Fringe - What Lies Below (2.13)

Un homme entre dans un immeuble de bureau et meurt soudainement, relâchant un virus. Sur place, Olivia et Peter sont coincés par une quarantaine afin d’isoler le virus.

Peter et Olivia se retrouvent donc dans un huis clos avec un virus qui veut se répandre. Il s’agit d’une histoire bien moins ancrée dans le fantastique que d’habitude, on pourrait même dire que le concept est assez classique, tout comme l’origine du virus d’ailleurs.

Donc, tout commence par un homme qui entre dans un bureau et meurt en libérant un nuage de sang qui va contaminer les gens qui étaient autour. Olivia et Peter entrent en scène, Broyles, Walter et Astrid n’étant pas encore arrivés. C’est là que la quarantaine se met et place.

La première partie sera alors consacrée à l’investigation. Qui est le premier mort ? D’où vient-il ? Que faisait-il ici ? Tout est assez bien rôdé et l’on sera plus intéressé par ce que veut faire Walter de son côté. Materné par Astrid qui va passer une grosse partie de l’épisode à lui cacher la vérité sur tout ce qui se déroule réellement, le vieux docteur va dès lors faire ce qu’il fait d’habitude : formuler des théories et chercher des solutions.

Le truc, c’est que rapidement Peter est contaminé et que le responsable du CDC ne compte pas laisser l’affaire trainer en longueur. Cela impose alors une bonne dose de stress qui va réussir à croitre malgré le fait que l’on sait pertinemment que Peter va s’en sortir.
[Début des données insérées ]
(** * bow_dbnl: a bag-of-words from a corpus of TEI-XML files

    A shallow embedding of [src/bow_dbnl.py] and the properties of its
    pipeline: file discovery ([get_files]), sampling ([pick_random]), text
    extraction ([extract_tei]), counting ([create_bow]) and reporting
    ([output_bow]).

    Modelling conventions.
    - A Python [str] is a list of Unicode code points ([pystr]); [len] is
      the length of that list.
    - A Python [int] is a [Z].
    - An [OrderedDict] is an association list in insertion order.
    - A call that may raise returns an [outcome]; an exception that nothing
      catches propagates through [≫=].
    - The [print] calls of the script (progress reporting) write to the
      terminal only and are left out. *)

From Stdlib Require Import ZArith NArith Ascii String DecimalString.
From Stdlib Require Import DecimalPos DecimalZ.
From stdpp Require Import base option list sorting.

Local Open Scope Z_scope.

(** ** Strings *)

Abbreviation pychar := N (only parsing).
Abbreviation pystr := (list N) (only parsing).

(** The string literals of the script, as code points. *)
Definition py (s : string) : pystr := N_of_ascii <$> list_ascii_of_string s.

(** [len(s)] *)
Definition len {A} (l : list A) : Z := Z.of_nat (length l).

(** [s.startswith(pat)] *)
Fixpoint startswith (pat s : pystr) : bool :=
  match pat, s with
  | [], _ => true
  | _ :: _, [] => false
  | p :: pat', c :: s' => (p =? c)%N && startswith pat' s'
  end.

(** [s.endswith(pat)] *)
Definition endswith (pat s : pystr) : bool :=
  startswith (reverse pat) (reverse s).

(** ** Exceptions *)

Inductive exn : Set :=
  | IndexError
  | FileNotFoundError
  | NotADirectoryError
  | PermissionError
  | UnicodeDecodeError.

Inductive outcome (A : Type) : Type :=
  | Ok (a : A)
  | Raised (e : exn).
Arguments Ok {A} a.
Arguments Raised {A} e.

Global Instance outcome_ret : MRet outcome := @Ok.
Global Instance outcome_bind : MBind outcome := λ A B f m,
  match m with
  | Ok a => f a
  | Raised e => Raised e
  end.
(** A mode request leaves the phy objects and the private data alone. *)
Lemma set_mode_keeps_lanes priv mode submode w :
  0 <= channel priv < 8 ->
  phy_objs (after (ds250dfx10_phy_set_mode priv mode submode) w) = phy_objs w /\
  clientdata (after (ds250dfx10_phy_set_mode priv mode submode) w) = clientdata w.
Proof.
  intros Hc. unfold after, ds250dfx10_phy_set_mode.
  destruct (mode =? PHY_MODE_ETHERNET); cbn [negb]; [| now split].
  destruct (configure_summary Rate10G (channel priv) w Hc)
    as (_ & _ & _ & _ & _ & _ & Hp10 & Hc10 & _).
  destruct (configure_summary Rate25G (channel priv) w Hc)
    as (_ & _ & _ & _ & _ & _ & Hp25 & Hc25 & _).
  unfold after, configure in *.
  destruct (submode =? PHY_INTERFACE_MODE_10GBASER).
  { unfold bind, pure. now destruct (ds250dfx10_config_10g (channel priv) w). }
  destruct (submode =? PHY_INTERFACE_MODE_25GBASER).
  { unfold bind, pure. now destruct (ds250dfx10_config_25g (channel priv) w). }
  now split.
Qed.

(** A lookup leaves the phy objects alone. *)
Lemma of_xlate_keeps_lanes phy_priv a w :
  phy_objs (after (ds250dfx10_of_xlate phy_priv a) w) = phy_objs w.
Proof.
  unfold after, ds250dfx10_of_xlate, WARN_ON, dev_err, emit, bind, pure.
  destruct (args_count a =? 1); cbn [negb]; [| reflexivity].
  destruct (8 <=? _); [reflexivity |].
  now destruct (phy phy_priv !! _) as [[p |] |].
Qed.

(** The channel select of [configure] reaches the bus as a write of the
    one-hot byte. *)
Lemma configure_selects_channel r c w :
  0 <= c < 8 ->
  exists res, In (SmbusWrite 0xFC (2 ^ c) res) (emitted (configure r c) w).
Proof.
  intros Hc.
  destruct (configure_summary r c w Hc)
    as (segs & seg & Hall & Hbus & _ & _ & _ & _ & Hem).
  unfold configure_steps in Hall.
  inversion Hall as [| s1 seg1 l1 segs1 _ Hall1]; subst.
  inversion Hall1 as [| s2 seg2 l2 segs2 Hsel _]; subst.
  inversion Hsel as [a v res | a v m res Hm _ | a v m res res' Hm _]; subst;
    [| now destruct Hm | now destruct Hm].
  exists res. rewrite Hem. apply in_or_app. left.
  assert (Hin : In (SmbusWrite 0xFC (2 ^ c) res) (bus_events seg)).
  { rewrite Hbus. cbn [concat]. apply in_or_app. right. left.
    now rewrite Z.shiftl_1_l. }
  unfold bus_events in Hin. now apply List.filter_In in Hin.
Qed.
Tout ça reste donc assez simple, l’investigation est vite emballée, on va découvrir d’où vient le patient 0, mais cela n’a pas réellement d’importance. D’ailleurs, le virus a beau être extrêmement dangereux, Walter ne va avoir besoin que d’un rappel et d’une analogie de la part d’Astrid pour trouver un remède. L’ensemble sert surtout à jouer sur le relationnel, aussi bien entre le Dr Bishop et son assistante qu’entre Olivia et Peter, voir même entre Broyles et son équipe.

En tout cas, il y a un manque de complexité qui est quand même bien compensé par l’ambiance générale et les enjeux finaux. Pour un épisode presque bouche-trou, on ne peut donc pas trop se plaindre. Le divertissement tient la mesure et la découverte que fait Astrid à la fin offrira peut-être quelque chose d’intéressant par la suite. En attendant, ce What Lies Below aurait gagné à avoir une intrigue plus ambitieuse, mais s’en sort convenablement tout de même.